* [PROBLEM TO WORK ON]:
Repeat the records below exactly.

━━━━━━━━━━━━━━━━━━━━━━━━━━━━━━

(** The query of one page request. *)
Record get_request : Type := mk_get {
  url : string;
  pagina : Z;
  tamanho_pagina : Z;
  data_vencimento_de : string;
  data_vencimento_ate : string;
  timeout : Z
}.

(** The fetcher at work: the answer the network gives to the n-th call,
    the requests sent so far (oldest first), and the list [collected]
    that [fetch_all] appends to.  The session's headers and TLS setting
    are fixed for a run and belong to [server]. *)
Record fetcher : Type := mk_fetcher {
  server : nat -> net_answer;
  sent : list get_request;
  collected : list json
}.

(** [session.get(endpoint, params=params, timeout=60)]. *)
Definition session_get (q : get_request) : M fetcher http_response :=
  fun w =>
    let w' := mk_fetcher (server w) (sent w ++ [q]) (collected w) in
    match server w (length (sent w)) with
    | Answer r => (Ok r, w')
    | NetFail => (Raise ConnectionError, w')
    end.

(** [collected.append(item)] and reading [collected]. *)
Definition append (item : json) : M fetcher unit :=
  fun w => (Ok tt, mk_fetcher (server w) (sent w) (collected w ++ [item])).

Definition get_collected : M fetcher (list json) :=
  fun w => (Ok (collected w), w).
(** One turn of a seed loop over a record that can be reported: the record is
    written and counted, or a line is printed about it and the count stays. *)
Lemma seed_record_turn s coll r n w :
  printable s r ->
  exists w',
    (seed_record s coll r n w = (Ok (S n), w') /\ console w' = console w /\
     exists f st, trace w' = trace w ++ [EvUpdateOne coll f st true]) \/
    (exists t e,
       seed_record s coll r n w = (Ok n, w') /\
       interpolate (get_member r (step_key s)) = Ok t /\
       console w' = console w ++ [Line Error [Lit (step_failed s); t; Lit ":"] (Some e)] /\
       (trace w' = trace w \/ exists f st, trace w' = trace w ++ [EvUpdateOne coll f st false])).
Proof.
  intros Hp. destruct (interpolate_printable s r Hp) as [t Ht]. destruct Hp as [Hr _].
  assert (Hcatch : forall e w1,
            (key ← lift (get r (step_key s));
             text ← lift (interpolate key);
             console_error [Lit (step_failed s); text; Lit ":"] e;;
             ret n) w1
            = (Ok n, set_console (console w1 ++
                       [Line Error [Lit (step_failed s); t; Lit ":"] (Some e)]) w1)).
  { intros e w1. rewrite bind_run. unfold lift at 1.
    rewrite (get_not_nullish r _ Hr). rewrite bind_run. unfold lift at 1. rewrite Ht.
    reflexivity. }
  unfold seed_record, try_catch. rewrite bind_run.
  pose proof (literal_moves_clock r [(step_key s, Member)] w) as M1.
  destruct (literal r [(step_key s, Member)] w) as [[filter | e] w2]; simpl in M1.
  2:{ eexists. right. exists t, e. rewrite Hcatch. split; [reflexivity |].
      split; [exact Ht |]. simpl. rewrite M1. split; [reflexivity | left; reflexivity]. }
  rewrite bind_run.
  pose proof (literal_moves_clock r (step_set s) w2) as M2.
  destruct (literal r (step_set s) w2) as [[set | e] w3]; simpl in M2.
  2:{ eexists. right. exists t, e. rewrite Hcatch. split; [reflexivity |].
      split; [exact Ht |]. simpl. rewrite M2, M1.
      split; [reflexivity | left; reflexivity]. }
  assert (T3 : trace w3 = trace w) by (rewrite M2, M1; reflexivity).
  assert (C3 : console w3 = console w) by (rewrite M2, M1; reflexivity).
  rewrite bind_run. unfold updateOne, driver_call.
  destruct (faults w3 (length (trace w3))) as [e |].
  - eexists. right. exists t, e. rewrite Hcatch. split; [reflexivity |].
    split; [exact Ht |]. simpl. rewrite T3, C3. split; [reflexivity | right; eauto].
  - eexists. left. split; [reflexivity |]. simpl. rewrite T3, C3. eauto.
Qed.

━━━━━━━━━━━━━━━━━━━━━━━━━━━━━━

* [WRITTEN REPLY]:
(** The query of one page request. *)
Record get_request : Type := mk_get {
  url : string;
  pagina : Z;
  tamanho_pagina : Z;
  data_vencimento_de : string;
  data_vencimento_ate : string;
  timeout : Z
}.

(** The fetcher at work: the answer the network gives to the n-th call,
    the requests sent so far (oldest first), and the list [collected]
    that [fetch_all] appends to.  The session's headers and TLS setting
    are fixed for a run and belong to [server]. *)
Record fetcher : Type := mk_fetcher {
  server : nat -> net_answer;
  sent : list get_request;
  collected : list json
}.

(** [session.get(endpoint, params=params, timeout=60)]. *)
Definition session_get (q : get_request) : M fetcher http_response :=
  fun w =>
    let w' := mk_fetcher (server w) (sent w ++ [q]) (collected w) in
    match server w (length (sent w)) with
    | Answer r => (Ok r, w')
    | NetFail => (Raise ConnectionError, w')
    end.

(** [collected.append(item)] and reading [collected]. *)
Definition append (item : json) : M fetcher unit :=
  fun w => (Ok tt, mk_fetcher (server w) (sent w) (collected w ++ [item])).

Definition get_collected : M fetcher (list json) :=
  fun w => (Ok (collected w), w).
(** One turn of a seed loop over a record that can be reported: the record is
    written and counted, or a line is printed about it and the count stays. *)
Lemma seed_record_turn s coll r n w :
  printable s r ->
  exists w',
    (seed_record s coll r n w = (Ok (S n), w') /\ console w' = console w /\
     exists f st, trace w' = trace w ++ [EvUpdateOne coll f st true]) \/
    (exists t e,
       seed_record s coll r n w = (Ok n, w') /\
       interpolate (get_member r (step_key s)) = Ok t /\
       console w' = console w ++ [Line Error [Lit (step_failed s); t; Lit ":"] (Some e)] /\
       (trace w' = trace w \/ exists f st, trace w' = trace w ++ [EvUpdateOne coll f st false])).
Proof.
  intros Hp. destruct (interpolate_printable s r Hp) as [t Ht]. destruct Hp as [Hr _].
  assert (Hcatch : forall e w1,
            (key ← lift (get r (step_key s));
             text ← lift (interpolate key);
             console_error [Lit (step_failed s); text; Lit ":"] e;;
             ret n) w1
            = (Ok n, set_console (console w1 ++
                       [Line Error [Lit (step_failed s); t; Lit ":"] (Some e)]) w1)).
  { intros e w1. rewrite bind_run. unfold lift at 1.
    rewrite (get_not_nullish r _ Hr). rewrite bind_run. unfold lift at 1. rewrite Ht.
    reflexivity. }
  unfold seed_record, try_catch. rewrite bind_run.
  pose proof (literal_moves_clock r [(step_key s, Member)] w) as M1.
  destruct (literal r [(step_key s, Member)] w) as [[filter | e] w2]; simpl in M1.
  2:{ eexists. right. exists t, e. rewrite Hcatch. split; [reflexivity |].
      split; [exact Ht |]. simpl. rewrite M1. split; [reflexivity | left; reflexivity]. }
  rewrite bind_run.
  pose proof (literal_moves_clock r (step_set s) w2) as M2.
  destruct (literal r (step_set s) w2) as [[set | e] w3]; simpl in M2.
  2:{ eexists. right. exists t, e. rewrite Hcatch. split; [reflexivity |].
      split; [exact Ht |]. simpl. rewrite M2, M1.
      split; [reflexivity | left; reflexivity]. }
  assert (T3 : trace w3 = trace w) by (rewrite M2, M1; reflexivity).
  assert (C3 : console w3 = console w) by (rewrite M2, M1; reflexivity).
  rewrite bind_run. unfold updateOne, driver_call.
  destruct (faults w3 (length (trace w3))) as [e |].
  - eexists. right. exists t, e. rewrite Hcatch. split; [reflexivity |].
    split; [exact Ht |]. simpl. rewrite T3, C3. split; [reflexivity | right; eauto].
  - eexists. left. split; [reflexivity |]. simpl. rewrite T3, C3. eauto.
Qed.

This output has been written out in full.